------ Recorded information ------

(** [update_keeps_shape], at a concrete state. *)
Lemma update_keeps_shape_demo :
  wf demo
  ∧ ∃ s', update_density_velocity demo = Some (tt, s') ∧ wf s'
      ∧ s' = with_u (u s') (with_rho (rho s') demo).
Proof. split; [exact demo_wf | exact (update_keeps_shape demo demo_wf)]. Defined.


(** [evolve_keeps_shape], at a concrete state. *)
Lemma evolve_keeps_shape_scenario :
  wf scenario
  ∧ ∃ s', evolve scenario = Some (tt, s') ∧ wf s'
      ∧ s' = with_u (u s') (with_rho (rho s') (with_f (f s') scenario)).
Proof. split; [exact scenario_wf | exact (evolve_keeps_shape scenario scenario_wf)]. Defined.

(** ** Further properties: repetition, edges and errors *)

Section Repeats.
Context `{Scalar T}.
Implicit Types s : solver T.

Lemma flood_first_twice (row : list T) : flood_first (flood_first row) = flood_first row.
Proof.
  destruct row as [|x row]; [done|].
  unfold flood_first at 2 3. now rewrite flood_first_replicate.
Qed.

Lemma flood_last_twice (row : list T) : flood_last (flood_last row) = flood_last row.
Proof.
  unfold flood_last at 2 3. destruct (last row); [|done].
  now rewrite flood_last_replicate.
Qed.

------

Task statement -
Write out all of the records exactly as they stand above.

Solution to this exercise -
(** [update_keeps_shape], at a concrete state. *)
Lemma update_keeps_shape_demo :
  wf demo
  ∧ ∃ s', update_density_velocity demo = Some (tt, s') ∧ wf s'
      ∧ s' = with_u (u s') (with_rho (rho s') demo).
Proof. split; [exact demo_wf | exact (update_keeps_shape demo demo_wf)]. Defined.


(** [evolve_keeps_shape], at a concrete state. *)
Lemma evolve_keeps_shape_scenario :
  wf scenario
  ∧ ∃ s', evolve scenario = Some (tt, s') ∧ wf s'
      ∧ s' = with_u (u s') (with_rho (rho s') (with_f (f s') scenario)).
Proof. split; [exact scenario_wf | exact (evolve_keeps_shape scenario scenario_wf)]. Defined.

(** ** Further properties: repetition, edges and errors *)

Section Repeats.
Context `{Scalar T}.
Implicit Types s : solver T.

Lemma flood_first_twice (row : list T) : flood_first (flood_first row) = flood_first row.
Proof.
  destruct row as [|x row]; [done|].
  unfold flood_first at 2 3. now rewrite flood_first_replicate.
Qed.

Lemma flood_last_twice (row : list T) : flood_last (flood_last row) = flood_last row.
Proof.
  unfold flood_last at 2 3. destruct (last row); [|done].
  now rewrite flood_last_replicate.
Qed.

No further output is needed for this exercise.